The half-lives of MLE4901, ESN364, and NT-814 were ~8.5 hours, 4–7 hours, and ~15 hours (but as long as 26 hours at higher doses) (6), respectively, with rapid absorption following oral administration (tmax 1–8 hours, 3–4 hours, and 4–5 hours, respectively). Based on the short half-life of ESN364, twice daily dosing would be expected to achieve better symptom control than once daily dosing; however, this was only of marginal benefit when using equivalent total daily doses (5).

In this issue of The Journal of Clinical Endocrinology & Metabolism, Anderson and colleagues report a Phase 1, double-blind, dose-ascending study in 28 healthy men who received a single oral dose (0.5–90 mg) of the novel competitive NK3R antagonist, SJX-653 (n = 4 per group), and 14 who received placebo (8). SJX-653 is based on an isoquinolinone scaffold and is chemically distinct from other NK3 antagonists, with 100- to 1000-fold selectivity for NK3R (8). SJX-653 induced a dose-dependent, reversible reduction in LH and testosterone levels. SJX-653 had a narrow dosing range, with 4.5 mg being ineffective but 15 mg having close to maximal effects. SJX-653 had a half-life of 9.8 to 12.5 hours, tmax of 3 to 6 hours, a dose-proportional Cmax and IC50 for LH reduction of 33 ng/ml. Maximal suppression of LH by 70% (vs 10% placebo) occurred at 6 hours after 30 mg and of testosterone by 68% (vs 18% placebo) at 8 hours after 60 mg (8). Notably, maximal suppression of LH and testosterone occurred at 6 to 12 hours but was lost by 24 to 36 hours, despite ongoing high levels of SJX-653 at higher doses (8). SJX-653 was well-tolerated at all doses investigated in this single-dose study; however, confirmation of its safety profile in multidose studies, especially with respect to liver dysfunction, will be of relevance in later larger phase studies. Although investigated in healthy men, similar dose ranges of MLE4901 (40 mg BD) and of ESN364 (15–180 mg per day) were as efficacious in supressing LH levels in healthy individuals as on reducing VMS in postmenopausal women with other agents in the class. Thus, these data suggest that SJX-653 could have the potential to be efficacious in the suppression of VMS in postmenopausal women and other sex hormone–dependent conditions, pending further study of safety and efficacy.

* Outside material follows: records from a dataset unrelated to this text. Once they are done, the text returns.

(* ===== verification/LeaderLease.v ===== *)
(** * The leader lock

    Model of [RedisLeaderLeaseAdapter] (fuel-core/src/service/adapters/consensus_module/poa.rs):
    the lease over a quorum of Redis nodes, the publication of produced blocks and the
    reconciliation with the blocks other leaders published.  An operation is a program;
    its requests are calls to all nodes at once, whose replies arrive in any order or not
    at all, and accesses to the state the adapter shares with its background tasks. *)

From stdpp Require Import prelude gmap list strings.
From Stdlib Require Import ZArith Lia.
From S2P Require Import Prelude.
From S2P Require Import Programs.
From S2P Require Import Blocks.
From S2P Require Import PoaService.
From S2P Require Import RedisNode.
Local Open Scope Z_scope.

(** [postcard] for sealed blocks; the cached id of a header is not encoded. *)
Class SealedCodec (Tx Signature : Type) := {
  ser_sealed : SealedBlock Tx Signature → option (list Z);
  de_sealed : list Z → option (SealedBlock Tx Signature);
}.

(** ** Configuration and state *)

Record RedisLeaderLeaseAdapter := {
  redis_nodes : nat;
  quorum : nat;
  quorum_disruption_budget : Z;
  keys : Keys;
  lease_owner_token : string;
  lease_ttl_millis : Z;
  lease_drift_millis : Z;
  retry_delay_millis : Z;
  max_retry_delay_offset_millis : Z;
  max_attempts : nat;
  stream_max_len : Z;
}.

(** What the tasks of an adapter share. *)
Record AdapterState := {
  current_epoch_token : option Z;
  leadership_generation : Z;
  reconciled_generation : Z;
}.

Definition initial_state : AdapterState :=
  {| current_epoch_token := None; leadership_generation := 0; reconciled_generation := U64 |}.

Definition calculate_quorum (redis_nodes_len : nat) (quorum_disruption_budget : Z) : nat :=
  let majority := (redis_nodes_len / 2 + 1)%nat in
  Nat.min (majority + Z.to_nat quorum_disruption_budget) redis_nodes_len.

Definition keys_of (lease_key : string) : Keys := {|
  RedisNode.lease_key := lease_key;
  epoch_key := lease_key +:+ ":epoch:token";
  block_stream_key := lease_key +:+ ":block:stream";
  heights_index_key := lease_key +:+ ":heights:index";
|}.

(** [new]: durations are in milliseconds; [open] opens a client and [uuid] is the new
    token. *)
Definition RedisLeaderLeaseAdapter_new (open : string → bool) (uuid : string) (redis_urls : list string)
    (lease_key : string) (lease_ttl retry_delay max_retry_delay_offset : Z) (max_attempts stream_max_len : Z) :
    result RedisLeaderLeaseAdapter string :=
  if negb (forallb open redis_urls) then Err "RedisError"
  else if decide (redis_urls = []) then Err "At least one redis url is required for leader lock"
  else
    result_bind (ok_or (try_uint U64 lease_ttl) "TryFromIntError") (λ lease_ttl_millis,
    result_bind (ok_or (try_uint U64 retry_delay) "TryFromIntError") (λ retry_delay_millis,
    result_bind (ok_or (try_uint U64 max_retry_delay_offset) "TryFromIntError") (λ max_retry_delay_offset_millis,
    Ok {| redis_nodes := length redis_urls;
          quorum := calculate_quorum (length redis_urls) 0;
          quorum_disruption_budget := 0;
          keys := keys_of lease_key;
          lease_owner_token := uuid;
          lease_ttl_millis := lease_ttl_millis;
          lease_drift_millis := sat_add U64 (lease_ttl_millis / 100) 2;
          retry_delay_millis := retry_delay_millis;
          max_retry_delay_offset_millis := max_retry_delay_offset_millis;
          LeaderLease.max_attempts := Nat.max (Z.to_nat max_attempts) 1;
          LeaderLease.stream_max_len := stream_max_len |}))).

Definition with_quorum_disruption_budget (budget : Z) (a : RedisLeaderLeaseAdapter) : RedisLeaderLeaseAdapter := {|
  redis_nodes := redis_nodes a;
  quorum := calculate_quorum (redis_nodes a) budget;
  quorum_disruption_budget := budget;
  keys := keys a;
  lease_owner_token := lease_owner_token a;
  lease_ttl_millis := lease_ttl_millis a;
  lease_drift_millis := lease_drift_millis a;
  retry_delay_millis := retry_delay_millis a;
  max_retry_delay_offset_millis := max_retry_delay_offset_millis a;
  max_attempts := max_attempts a;
  stream_max_len := stream_max_len a;
|}.

(** [fold_epoch_max]. *)
Definition fold_epoch_max (candidate : Z) (s : AdapterState) : AdapterState :=
  if match current_epoch_token s with Some e => bool_decide (e < candidate) | None => true end
  then {| current_epoch_token := Some candidate; leadership_generation := leadership_generation s;
          reconciled_generation := reconciled_generation s |}
  else s.

(** ** Requests *)

(** A reply as it arrives: from which node, after how many milliseconds, and [None] if
    there is no connection, no answer in time or an unreadable one. *)
Record Arrival := {
  a_node : nat;
  a_elapsed : Z;
  a_reply : option Reply;
}.

(** Calls to nodes of which the adapter awaits replies, or which it leaves to tasks of
    their own.  Every [promote_leader] of these tasks folds the token it gets into the
    shared state.  [RetryDelay] sleeps. *)
Inductive LEv : Type → Type :=
| FanOut (calls : list (nat * Call)) : LEv (list Arrival)
| Background (calls : list (nat * Call)) : LEv unit
| ReadEpoch : LEv (option Z)
| FoldEpoch (token : Z) : LEv unit
| ClearEpoch : LEv unit
| LoadGeneration : LEv Z
| NextGeneration : LEv unit
| LoadReconciled : LEv Z
| StoreReconciled (generation : Z) : LEv unit
| RetryDelay (a : RedisLeaderLeaseAdapter) : LEv unit.

Abbreviation L := (Prog LEv).

Inductive PromoteOutcome :=
| Acquired (token : Z)
| LockHeld
| Unavailable.

Inductive WriteBlockResult :=
| Written
| HeightExists
| FencingRejected.

(** ** Replies of one node *)

Definition check_lease_owner_reply (x : option Reply) : bool :=
  match x with Some (RInt (Ok n)) => bool_decide (n = 1) | _ => false end.

Definition promote_leader_reply (x : option Reply) : PromoteOutcome :=
  match x with
  | Some (RInt (Ok token)) => Acquired token
  | Some (RInt (Err LOCK_HELD)) => LockHeld
  | _ => Unavailable
  end.

Definition publish_block_reply (x : option Reply) : result WriteBlockResult string :=
  match x with
  | Some (RWritten (Ok _)) => Ok Written
  | Some (RWritten (Err (HEIGHT_EXISTS _))) => Ok HeightExists
  | Some (RWritten (Err FENCING_ERROR)) => Ok FencingRejected
  | Some _ => Err "RedisError"
  | None => Err "write_block timed out"
  end.

Definition read_latest_reply (x : option Reply) : result (option Z) string :=
  match x with
  | Some (RLatest (Ok None)) => Ok None
  | Some (RLatest (Ok (Some (height, _)))) =>
      match try_uint U32 height with
      | Some height => Ok (Some height)
      | None => Err "Invalid latest stream entry height"
      end
  | Some _ => Err "Failed to read latest stream entry from Redis node"
  | None => Err "Timed out reading latest stream entry from Redis node"
  end.

Section adapter.
Context {Tx Signature : Type} `{!ChainCrypto Tx Signature} `{!SealedCodec Tx Signature}.
Context `{!HashOrder Z} `{!HashOrder BlockId}.
Abbreviation SB := (SealedBlock Tx Signature).
Context (a : RedisLeaderLeaseAdapter).

Definition quorum_reached (success_count : nat) : bool := bool_decide (quorum a ≤ success_count)%nat.

Definition calculate_remaining_validity_millis (elapsed_millis : Z) : Z :=
  sat_sub (lease_ttl_millis a) (sat_add U64 elapsed_millis (lease_drift_millis a)).

(** The same call to every node. *)
Definition on_all_nodes (c : Call) : list (nat * Call) := (λ i, (i, c)) <$> seq 0 (redis_nodes a).

(** ** The lease *)

(** [release_lease_on_all_nodes]; whether a node released it is not used. *)
Definition release_lease_on_all_nodes : L unit :=
  _ ← request (FanOut (on_all_nodes (ReleaseLock (lease_owner_token a)))); mret ().

(** Replies up to a quorum of owners, with the nodes that confirmed. *)
Fixpoint owner_loop (arrivals : list Arrival) (owner_count : nat) (confirmed_owner : list bool) :
    option (list bool) :=
  match arrivals with
  | [] => None
  | x :: arrivals =>
      if check_lease_owner_reply (a_reply x) then
        let confirmed_owner := <[a_node x := true]> confirmed_owner in
        if quorum_reached (S owner_count) then Some confirmed_owner
        else owner_loop arrivals (S owner_count) confirmed_owner
      else owner_loop arrivals owner_count confirmed_owner
  end.

Definition promote_call : Call := Promote (lease_owner_token a) (lease_ttl_millis a).

Definition spawn_acquire_lease_on_unowned_nodes (confirmed_owner : list bool) : L unit :=
  let candidates := (λ '(i, _), (i, promote_call)) <$>
                      filter (λ '(_, owned), owned = false) (imap pair confirmed_owner) in
  if decide (candidates = []) then mret () else request (Background candidates).

Definition has_lease_owner_quorum : L bool :=
  arrivals ← request (FanOut (on_all_nodes (CheckOwner (lease_owner_token a))));
  match owner_loop arrivals 0 (replicate (redis_nodes a) false) with
  | Some confirmed_owner => _ ← spawn_acquire_lease_on_unowned_nodes confirmed_owner; mret true
  | None => mret false
  end.

(** What an attempt has seen when it stops: the tokens, and whether it has the lease or
    another owner has it. *)
Record Promotion := {
  promoted_tokens : list Z;
  acquired : bool;
  lock_taken : bool;
}.
(** An operation that is harmless, with what follows. *)
Lemma wpl_harmless {A B} (p : L A) (f : A → L B) w Q :
  adapter_ok w → harmless p → (∀ x w', grows w w' → adapter_ok w' → wpl (f x) w' Q) → wpl (p ≫= f) w Q.
Proof using Type*.
  intros Ha Hp Hf. apply wp_bind. eapply wp_mono; [apply _| |by apply Hp].
  intros x w' Hg _. apply Hf; [done|]. by eapply adapter_ok_mono.
Qed.

Lemma unreconciled_ok h w :
  adapter_ok w →
  wpl (unreconciled_blocks a h) w (λ r w', ∀ bs b, r = Ok bs → b ∈ bs → accepted w' b).
Proof using Type*.
  intros Ha. apply wpl_harmless; [done|apply should_reconcile_harmless|]. intros [[|]|] w1 Hg1 Ha1.
  - apply wp_bind, read_entries_on_nodes_ok; [done|]. intros results w2 Hg2 Hr.
    cbv zeta. destruct (quorum_reached a _); cbn [negb]; [|by apply wpl_ret].
    apply reconcile_heights_ok; [by eapply adapter_ok_mono|done|]. by intros b ?%not_elem_of_nil.
  - apply wpl_ret. intros bs b [= <-]. by intros ?%not_elem_of_nil.
  - by apply wpl_ret.
Qed.

(** The blocks a leader is told to import are accepted. *)
Lemma leader_state_ok h w :
  adapter_ok w →
  wpl (leader_state a h) w (λ r w', ∀ bs b, r = Ok (UnreconciledBlocks bs) → b ∈ bs → accepted w' b).
Proof using Type*.
  intros Ha. apply wpl_harmless; [done|apply can_produce_harmless|]. intros [|] w1 Hg1 Ha1; [|by apply wpl_ret].
  cbn [negb]. apply wpl_harmless; [done|by apply harmless_request|]. intros generation w2 Hg2 Ha2.
  apply wpl_harmless; [done|by apply harmless_request|]. intros reconciled w3 Hg3 Ha3. apply wp_bind.
  assert (∀ (r : result (list SB) string) w', (∀ bs b, r = Ok bs → b ∈ bs → accepted w' b) →
    wpl (match r return L (result (LeaderState Tx Signature) string) with
         | Err e => mret (Err e)
         | Ok [] => _ ← (if bool_decide (reconciled ≠ generation) then request (StoreReconciled generation) else mret ());
             mret (Ok ReconciledLeader)
         | Ok blocks => mret (Ok (UnreconciledBlocks blocks))
         end) w' (λ r w', ∀ bs b, r = Ok (UnreconciledBlocks bs) → b ∈ bs → accepted w' b)) as Hend.
  { intros [[|b0 bs]|e] w' Hacc; [|apply wpl_ret; intros bs' b [= <-]; by apply Hacc|by apply wpl_ret].
    apply wp_bind. destruct (bool_decide _); [|by apply wpl_ret]. apply wp_request; [done|]. intros ? ? _ _. by apply wpl_ret. }
  destruct (bool_decide (reconciled ≠ generation)).
  - eapply wp_mono; [apply _| |by apply unreconciled_ok]. intros r w' _. apply Hend.
  - apply wpl_harmless; [done|apply should_reconcile_harmless|]. intros [[|]|] w4 Hg4 Ha4.
    + apply wpl_harmless; [done|by apply harmless_request|]. intros ? w5 Hg5 Ha5.
      eapply wp_mono; [apply _| |by apply unreconciled_ok]. intros r w' _. apply Hend.
    + apply wpl_ret, (Hend (Ok [])). intros bs b [= <-]. by intros ?%not_elem_of_nil.
    + by apply wpl_ret, (Hend (Err _)).
Qed.
End adapter.
End leader.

In summary, NK3R antagonists have demonstrated clear effectiveness for the management of postmenopausal flushing and are likely to revolutionise the management of VMS in the clinic in the near future. Although significant efficacy is found using all agents in the class, the side-effect profile appears to be specific to each agent: MLE4901 was associated with an idiosyncratic transient rise in ALT of up to 6xULN in 3/28 women, and thus development was discontinued. However, recent data for ESN3645 and NT-8147 showed minimal or no clinically significant changes in liver enzymes, respectively. Hence, Phase 3 trials with ESN364 (Astellas) and NT-814 (Bayer) are underway, given this reassuring early data. Aside from alleviating VMS, NK3R antagonists may also have utility in a range of other reproductive conditions due to their ability to induce noncastrate suppression of sex-steroid levels, including endometriosis, fibroids, PCOS, and potentially even as a nonhormonal contraceptive if reliable gonadotropin suppression can be demonstrated. While the therapeutic benefit of these drugs appears to be a class effect, side-effects such as liver injury may not be, thus the development of multiple agents with NK3 antagonist activity, such as SJX-653, is desirable to maximize the therapeutic potential of this class of drugs.

Acknowledgments

Financial Support: A.A. is supported by National Institute of Health Research (NIHR) Clinician Scientist Award CS-2018-18-ST2-002. W.S.D. is supported by an NIHR Research Professorship NIHR-RP-2014-05-001.

Additional Information

Disclosure Summary: A.A. and W.S.D. have conducted consulting work for Myovant Sciences Ltd. W.S.D. has conducted consulting work for Millendo Therapeutics and KaNDy Therapeutics.

Data Availability

Data sharing is not applicable to this article, as no datasets were generated or analyzed during the current study.